(Dataset entries)

Lemma put_ok n mem a v :
  0 ≤ a → a + Z.of_nat n ≤ len mem → fits n v = true →
  pack_into n mem a v = Ok (write mem a (le_bytes n v)).
Proof. intros. rewrite pack_into_ok by done. unfold write. by rewrite length_le_bytes. Qed.

Lemma put_u16_ok mem a v :
  0 ≤ a → a + 2 ≤ len mem → fits 2 v = true → put_u16 mem a v = Ok (write mem a (le_bytes 2 v)).
Proof. apply (put_ok 2). Qed.

Lemma put_u32_ok mem a v :
  0 ≤ a → a + 4 ≤ len mem → fits 4 v = true → put_u32 mem a v = Ok (write mem a (le_bytes 4 v)).
Proof. apply (put_ok 4). Qed.

Lemma put_u8_ok mem a v :
  0 ≤ a < len mem → is_byte v = true → put_u8 mem a v = Ok (write mem a [v]).
Proof.
  intros ? Hv. unfold put_u8. pose proof (proj1 (is_byte_spec v) Hv).
  change 0xFF with (Z.ones 8). rewrite Z.land_ones, Z.mod_small by (simpl; lia). by rewrite bset_ok.
Qed.

Lemma fits_2 v : 0 ≤ v < 65536 → fits 2 v = true.
Proof. intros. by apply fits_spec. Qed.
Lemma fits_4 v : 0 ≤ v < 4294967296 → fits 4 v = true.
Proof. intros. by apply fits_spec. Qed.

Lemma frame_put lo hi mem mem' a d :
  frame lo hi mem mem' → 0 ≤ a → lo ≤ a → a + len d ≤ hi → a + len d ≤ len mem →
  frame lo hi mem (write mem' a d).
Proof. intros. by apply frame_write. Qed.

Ltac fits_solve := first [apply fits_2; lia | apply fits_4; lia | eassumption | reflexivity].

(** Arithmetic on the lengths of written values. *)
Ltac wlen := rewrite ?length_le_bytes; cbn [length]; lia.

(** Name the memory after the last write. *)
Ltac name_put :=
  match goal with
  | |- context [write ?m ?a ?d] =>
      let H := fresh "Hlen" in
      let mem := fresh "mem" in
      let E := fresh "E" in
      assert (len (write m a d) = len m) as H by (apply length_write; wlen);
      remember (write m a d) as mem eqn:E in *
  end.

(** Perform the first write of the goal and name its result. *)
Ltac put_step :=
  first [rewrite put_u8_ok by (first [lia | reflexivity | eassumption])
        |rewrite put_u16_ok by (first [lia | fits_solve])
        |rewrite put_u32_ok by (first [lia | fits_solve])];
  try ok_step;
  name_put.

(** Contents of a memory named by [put_step]. *)
Ltac mem_solve :=
  match goal with
  | |- has (write _ _ _) _ _ =>
      first [apply has_put; wlen | apply has_keep; [wlen..|mem_solve]]
  | E : ?m = write _ _ _ |- has ?m _ _ => rewrite E; mem_solve
  | H : has ?m _ _ |- has ?m _ _ => exact H
  end.

Ltac frame_solve :=
  match goal with
  | |- frame _ _ ?m ?m => apply frame_refl
  | |- frame _ _ _ (write _ _ _) => apply frame_put; [frame_solve|wlen..]
  | E : ?m = write _ _ _ |- frame _ _ _ ?m => rewrite E; frame_solve
  end.

(** ** The BIOS read *)

(** The packet at [DAP] asks for [count] sectors from [lba] on at [16 * seg]. *)
Record dap_asks (mem : bytes) (count lba seg : Z) : Prop := {
  da_size : has mem DAP [0x10];
  da_count : has mem (DAP + 2) (le_bytes 2 count);
  da_off : has mem (DAP + 4) (le_bytes 2 0);
  da_seg : has mem (DAP + 6) (le_bytes 2 seg);
  da_lba : has mem (DAP + 8) (le_bytes 4 lba);
}.

(** Where chunk [bx] goes, as offset and segment. *)
Lemma dap_offset bx : Z.land (0x20000 + bx * 512) 0xF = 0.
Proof.
  change 0xF with (Z.ones 4). rewrite Z.land_ones by lia. change (2 ^ 4) with 16.
  replace (0x20000 + bx * 512) with ((8192 + 32 * bx) * 16) by lia. by rewrite Z.mod_mul.
Qed.
(** ** The whole run *)

(** The model of the boot succeeds exactly on the disks that can be booted. *)
Lemma boot_iff disk kernel src :
  Bytes disk → len disk < 2 ^ 41 → copy_offset src = Ok 64 →
  (∃ r, main disk kernel src = Ok r) ↔
  ∃ lba total blob klen entry ktotal, bootable disk lba total blob klen entry ktotal kernel.
Proof.
  intros Hb Hmax Hoff. change (2 ^ 41) with 2199023255552 in Hmax. split.
  2: { intros (lba & total & blob & klen & entry & ktotal & Hbb).
       destruct (boot_bootable _ _ _ _ _ _ _ _ src Hbb Hoff) as (mem & lines & H & _). exists (mem, lines). exact H. }
  intros [res H]. unfold main in H. apply bind_Ok in H as ([r mem1] & H1 & H).
  apply bind_Ok in H as (u & Hr%exit_if_Ok%Z.leb_gt & H). apply bind_Ok in H as (mem2 & H2 & H).
  apply bind_Ok in H as ([[[klen entry] ktotal] mem3] & H3 & H). cbv zeta in H.
  apply bind_Ok in H as (u2 & Hgot & H). destruct (bool_decide (_ ≠ kernel)) eqn:Hk.
  { apply bind_Ok in Hgot as (? & _ & ?). done. }
  apply bool_decide_eq_false, dec_stable in Hk. apply bind_Ok in H as (x & _ & H). apply bind_Ok in H as (y & Hy & _).
  destruct (stage1_inv _ _ _ _ length_Mem Hb H1 Hr) as (lba & total & -> & Hlba & Hl0 & Htotal & Hrange & Hroom).
  change STAGE2_SECTORS with 8 in Hrange.
  set (blob := slice disk ((lba + 8) * 512) ((lba + total) * 512)).
  assert (has disk ((lba + 8) * 512) blob) as Hblob by (apply has_intro; lia).
  assert (len blob = (total - 8) * 512) as Hbl by (unfold blob; rewrite length_slice; lia).
  destruct (unpack_has 4 disk 476 _ Hb ltac:(lia) (unpack_le_ok 4 disk 476 ltac:(lia) ltac:(lia))) as [Hcrc Hcr].
  set (crc := le_val _) in *.
  assert (described disk lba total crc blob) as Hds.
  { split; try assumption; change STAGE2_SECTORS with 8; [by split| |].
    - split; [assumption|]. apply fits_4. exact Hcr.
    - change (2 ^ 32) with 4294967296. lia. }
  destruct (boot_front _ _ _ _ _ Hds) as (mem1' & mem2' & H1' & _ & H2' & Hl2 & Hblob2 & Hho).
  rewrite H1 in H1'. apply Ok_inj in H1'. injection H1' as <-. rewrite H2 in H2'. apply Ok_inj in H2' as <-.
  pose proof (ho_size _ _ _ _ _ Hho) as Hsize. change LY.STAGE2_BYTES with 4096 in Hsize.
  replace (total * 512 - 4096) with (len blob) in Hsize by lia.
  assert (kernel ≠ []) as Hne by (intros ->; done).
  destruct (stage2_pm32_inv src mem2 blob crc klen entry ktotal mem3) as (Hck & Hmod);
    [assumption|by apply slice_Bytes|lia|assumption|assumption|apply (ho_crc _ _ _ _ _ Hho)| |assumption|assumption| |].
  { apply (ds_crc _ _ _ _ _ Hds). }
  { by rewrite Hk. }
  rewrite Hk in Hmod. rewrite Hck in Hds. exists lba, total, blob, klen, entry, ktotal. split; assumption.
Qed.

## WORK TASK
The answer is the lines above between the line holding "(∃ r, main disk kernel src = Ok r) ↔" and the line holding "[by split| |].", inclusive, each written out exactly, and no others.

## REPLY TO THE EXERCISE
  (∃ r, main disk kernel src = Ok r) ↔
  ∃ lba total blob klen entry ktotal, bootable disk lba total blob klen entry ktotal kernel.
Proof.
  intros Hb Hmax Hoff. change (2 ^ 41) with 2199023255552 in Hmax. split.
  2: { intros (lba & total & blob & klen & entry & ktotal & Hbb).
       destruct (boot_bootable _ _ _ _ _ _ _ _ src Hbb Hoff) as (mem & lines & H & _). exists (mem, lines). exact H. }
  intros [res H]. unfold main in H. apply bind_Ok in H as ([r mem1] & H1 & H).
  apply bind_Ok in H as (u & Hr%exit_if_Ok%Z.leb_gt & H). apply bind_Ok in H as (mem2 & H2 & H).
  apply bind_Ok in H as ([[[klen entry] ktotal] mem3] & H3 & H). cbv zeta in H.
  apply bind_Ok in H as (u2 & Hgot & H). destruct (bool_decide (_ ≠ kernel)) eqn:Hk.
  { apply bind_Ok in Hgot as (? & _ & ?). done. }
  apply bool_decide_eq_false, dec_stable in Hk. apply bind_Ok in H as (x & _ & H). apply bind_Ok in H as (y & Hy & _).
  destruct (stage1_inv _ _ _ _ length_Mem Hb H1 Hr) as (lba & total & -> & Hlba & Hl0 & Htotal & Hrange & Hroom).
  change STAGE2_SECTORS with 8 in Hrange.
  set (blob := slice disk ((lba + 8) * 512) ((lba + total) * 512)).
  assert (has disk ((lba + 8) * 512) blob) as Hblob by (apply has_intro; lia).
  assert (len blob = (total - 8) * 512) as Hbl by (unfold blob; rewrite length_slice; lia).
  destruct (unpack_has 4 disk 476 _ Hb ltac:(lia) (unpack_le_ok 4 disk 476 ltac:(lia) ltac:(lia))) as [Hcrc Hcr].
  set (crc := le_val _) in *.
  assert (described disk lba total crc blob) as Hds.
  { split; try assumption; change STAGE2_SECTORS with 8; [by split| |].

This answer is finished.